John Frankenheimer

Few filmmakers these days name John Frankenheimer as an influence. He was never particularly trendy, never embraced by the auteurists or overtly paid homage by those who came after. In part, it's because of some of his later projects; the commercial failure of thriller "Black Sunday" in 1977 drove him to alcoholism that lasted for several years (it was only when he was reduced to drinking on the set of martial arts actioner "The Challenge" in 1981 that he checked himself into rehab), and some of his later projects, including his final film, "Reindeer Games," and the famous disaster "The Island Of Doctor Moreau" (on which the helmer replaced Richard Stanley several weeks into production) meant his critical reputation took a hit.

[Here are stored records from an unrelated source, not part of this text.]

(** C16: [parsestr2rhn] on a string of at most [len] characters, which need not end with a
    0 byte, returns without an access outside of the string and the buffer; it
    succeeds exactly if the string is not empty and [str2rhn] succeeds on it or on it
    with a dot at its end, and then with the same result. *)
Theorem parsestr2rhn_str2rhn s str len (rhn : bytes) :
  string_in s str len → DNSNAMEBUFSIZE ≤ zlen rhn →
  ∃ r, parsestr2rhn str len rhn = Some r ∧
    ∀ rhn', r = inl rhn' ↔ s ≠ [] ∧ ∃ s', (s' = s ∨ s' = s ++ [DOT]) ∧
      str2rhn (s' ++ [0]) rhn = Some (Some rhn').
Proof.
  intros Hin Hz. pose proof (string_in_reads _ _ _ Hin) as Hreads.
  assert (Hs : Forall (λ c, c ≠ 0) s) by apply Hin.
  assert (Hstr : ∀ s' rhn', (s' = s ∨ s' = s ++ [DOT]) → str2rhn (s' ++ [0]) rhn = Some (Some rhn') ↔
    ∃ ls, name_of_text s' ls ∧ rhn' = splice 0 (DnsName.rhn ls) rhn).
  { intros s' rhn' Hs'. destruct (str2rhn_names s' [] rhn) as (r & -> & Hr); [|done|].
    - destruct Hs' as [->| ->]; [done|]. apply Forall_app. split; [done|]. by repeat constructor.
    - rewrite <-(Hr rhn'). split; [by intros [= ->]|by intros ->]. }
  unfold DNSNAMEBUFSIZE in *. destruct (decide (s = [DOT])) as [->|Hne].
  - rewrite (parsestr2rhn_root str len) by (done || lia). eexists; split; [done|]. intros rhn'. split.
    + intros [= <-]. split; [done|]. exists [DOT]. split; [by left|]. apply Hstr; [by left|].
      exists []. split; [by apply name_of_text_root|done].
    + intros (_ & s' & Hs' & Hr). apply Hstr in Hr as (ls & Hls & ->); [|done].
      destruct Hs' as [->| ->]; [by apply name_of_text_root in Hls as ->|].
      apply name_of_text_not_root in Hls as (Htx & Hls & _); [|done].
      destruct (text_of_first 0 [] [DOT] ls) as (? & _ & _ & H & _); [constructor|done|done|].
      change (zlen (@nil Z)) with 0 in H. lia.
  - rewrite (parsestr2rhn_not_root s) by done.
    destruct (parsestr2rhn_loop_spec 257 str len 0 s rhn) as (r & -> & Hj & Hr); [done|done|lia..|].
    cbn [mbind option_bind].
    assert (Hnames : ∀ rhn', s ≠ [] → (∃ j rhn1, r = inl (j, rhn1) ∧ rhn' = splice j [0] rhn1) ↔
      ∃ s', (s' = s ∨ s' = s ++ [DOT]) ∧ str2rhn (s' ++ [0]) rhn = Some (Some rhn')).
    { intros rhn' Hnil. rewrite Hr. split.
      - intros (ls & s' & ? & Hs' & Hls & ?). exists s'. assert (s' = s ∨ s' = s ++ [DOT]) by tauto.
        split; [done|]. apply Hstr; [done|]. exists ls. split; [|done]. apply name_of_text_not_root.
        + destruct Hs' as [->|[-> _]]; [done|]. by destruct s as [|? []].
        + split; [done|]. split; [done|]. destruct Hs' as [->|[-> _]]; [done|]. by destruct s.
      - intros (s' & Hs' & Hr'). apply Hstr in Hr' as (ls & Hls & ->); [|done].
        apply name_of_text_not_root in Hls as (? & ? & _).
        + exists ls, s'. split; [done|]. split; [|done]. tauto.
        + destruct Hs' as [->| ->]; [done|]. by destruct s as [|? []]. }
    destruct r as [[j rhn1]|e].
    + destruct (Hj _ _ eq_refl) as (? & Hz1 & Hj0). rewrite wr_ok by lia. cbn [mbind option_bind].
      zif (j =? 0); (eexists; split; [done|]); intros rhn'.
      * split; [done|]. intros [Hnil _]. apply Hj0 in E as [_ ?]. done.
      * assert (s ≠ []) by (intros ->; apply E, Hj0; done).
        rewrite <-Hnames by done. split; [intros [= <-]; eauto 10|]. by intros (_ & ? & ? & [= <- <-] & ->).
    + eexists; split; [done|]. intros rhn'. split; [done|]. intros (Hnil & H). apply Hnames in H; [|done].
      by destruct H as (? & ? & ? & _).
Qed.
Lemma parsestr2rhn_str2rhn_witness :
  ∃ r, parsestr2rhn [97; 46; 98; 99; 32] 4 (repeat 0 256) = Some r ∧
    ∀ rhn', r = inl rhn' ↔ [97; 46; 98; 99] ≠ [] ∧
      ∃ s', (s' = [97; 46; 98; 99] ∨ s' = [97; 46; 98; 99] ++ [DOT]) ∧
      str2rhn (s' ++ [0]) (repeat 0 256) = Some (Some rhn').
Proof.
  apply (parsestr2rhn_str2rhn [97; 46; 98; 99]); [|by vm_compute].
  split; [by repeat constructor|]. exists [32]. split; [done|]. by left.
Defined.
Example parsestr2rhn_run :
  match parsestr2rhn [97; 46; 98; 99; 32] 4 (repeat 7 256) with
  | Some (inl r) => take 7 r = [1; 97; 2; 98; 99; 0; 7]
  | _ => False
  end.
Proof. vm_compute. reflexivity. Qed.

(** ** rhn2str *)

(** [isgraph] in the C locale *)
Definition isgraph (c : Z) : bool := (33 <=? c) && (c <=? 126).
(** [snprintf(&str[j], rem, "\\%03o", c)] of a byte: the characters of the result *)
Definition octal (c : Z) : bytes := [92; 48 + c / 64; 48 + (c / 8) mod 8; 48 + c mod 8].
Definition snprintf_octal (str : bytes) (j rem c : Z) : option bytes :=
  let d := ztake (rem - 1) (octal c) ++ [0] in
  if (0 <=? j) && (j + zlen d <=? zlen str) then Some (splice j d str) else None.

But Frankenheimer was also a master of the American thriller, with an extraordinary run in the 1960s, and many underrated subsequent highlights, from "French Connection II," multiple HBO and TNT movies, and 1998's gripping "Ronin," which includes one of the great screen car chases. He was never a showy filmmaker, but one with a clean, clear, unfussy style, and a serious attention to detail, that helped him produce his fair share of classics. A decade ago today, on July 6th, 2002, only a month after dropping out of the director's chair on the ultimately ill-fated "Exorcist: The Beginning" for health reasons, Frankenheimer passed away from a stroke, at the age of 72. To mark the anniversary, we've picked out our five favorites from the Frankenheimer filmography, and you can find them below. Did we neglect your favorite in our selections? Weigh in in the comments section below.   

Birdman Of Alcatraz
“Birdman of Alcatraz” (1962)
For an all-too brief four-year period, Burt Lancaster and John Frankenheimer collaborations were looking as if they were going to be continuous and fruitful ala Robert De Niro & Martin Scorsese. After their inaugural team-up on 1961’s morality crime drama “The Young Savages,”  the duo hit certifiable pay dirt on their second time out with the “Birdman of Alcatraz.” Nominated for four Oscar baubles, including Best Actor for Lancaster (he would lose to Gregory Peck for “To Kill a Mockingbird,” but had already won in 1960 for “Elmer Gantry"), ‘Birdman’  centers on the true-life story of Robert Stroud, a federal prison inmate known for his affection with birds on the inside. A convicted murderer and intractably rebellious young inmate, Lancaster butts heads with the overbearing warden (Karl Malden) and then kills a guard in anger when his mother is denied a visit.  Eventually sentenced to solitary confinement for the rest of his life ‘Birdman’ then chronicles Lancaster's redemptive transformation from recalcitrant prisoner to withdrawn internee who becomes an ornithologist inside, all the while hounded by the autocratic warden who eventually transfers him to Alcatraz; a prison that will not permit him to keep his beloved birds. Co-starring Telly Savalas and Thelma Ritter, who both were nominated for their supporting turns as fellow prisoner and mother respectively, Frankenheimer’s simple yet effective and empathetic craftsmanship creates a quietly moving story that placed the film on The AFI's “100 Years...100 Cheers” list. All the more impressive as Frankenheimer was forced to take over the film from filmmaker Charles Crichton and compelled to shoot (by Lancaster, also the producer), the long version of the screenplay that resulted in an initial four-and-a-half-hour movie when it was first cut. Two-time Oscar winner Burnett Guffey was also nominated for Best Cinematography, making it five nominations in total.

The Manchurian Candidate

"The Manchurian Candidate" (1962)
What better way to tap into the nation's Cold War anxiety than with a political thriller about communists brainwashing American soldiers? Frankenheimer's 1962 film follows Frank Sinatra as Major Bennett Marco, a man plagued by constant nightmares involving men of his platoon being killed by their Staff Sergeant Raymond Shaw (Laurence Harvey). After pursuing an investigation, it's revealed that the troops were brainwashed by communists, with Shaw poised to follow any orders so long as he is shown a Queen of Diamonds. The forever-old Angela Lansbury plays his mother (despite being only three years older than Harvey), a secret commie who hopes to execute a plan allowing her to influence the U.S. President with her ideology. It's a solid puzzle of a story chugging along with powerful forward momentum; incredibly absorbing even if both Soviet-paranoia and Sinatra-lead films usually find modern audiences uninterested. The 2004 Jonathan Demme-helmed update with Denzel Washington wasn't badly received, but the original stands head and shoulders above, thanks to its weirder passages: Marco and love interest Eugenie (Janet Leigh) have such an odd conversation about states, railroad lines and old Chinese men that many concocted a "brainwashing theory" over the scene. There's also the nightmare sequence, in which the soldiers are drugged to think that a presentation by Communists showing off new assassin Shaw is actually an informational meeting about hydrangeas, attended only by older housewives. The reality and dream images are cut together disturbingly, going back and forth in a dissonant, maniacal fashion. It's pretty ingenious, expertly handled stuff, and you can't really remake that.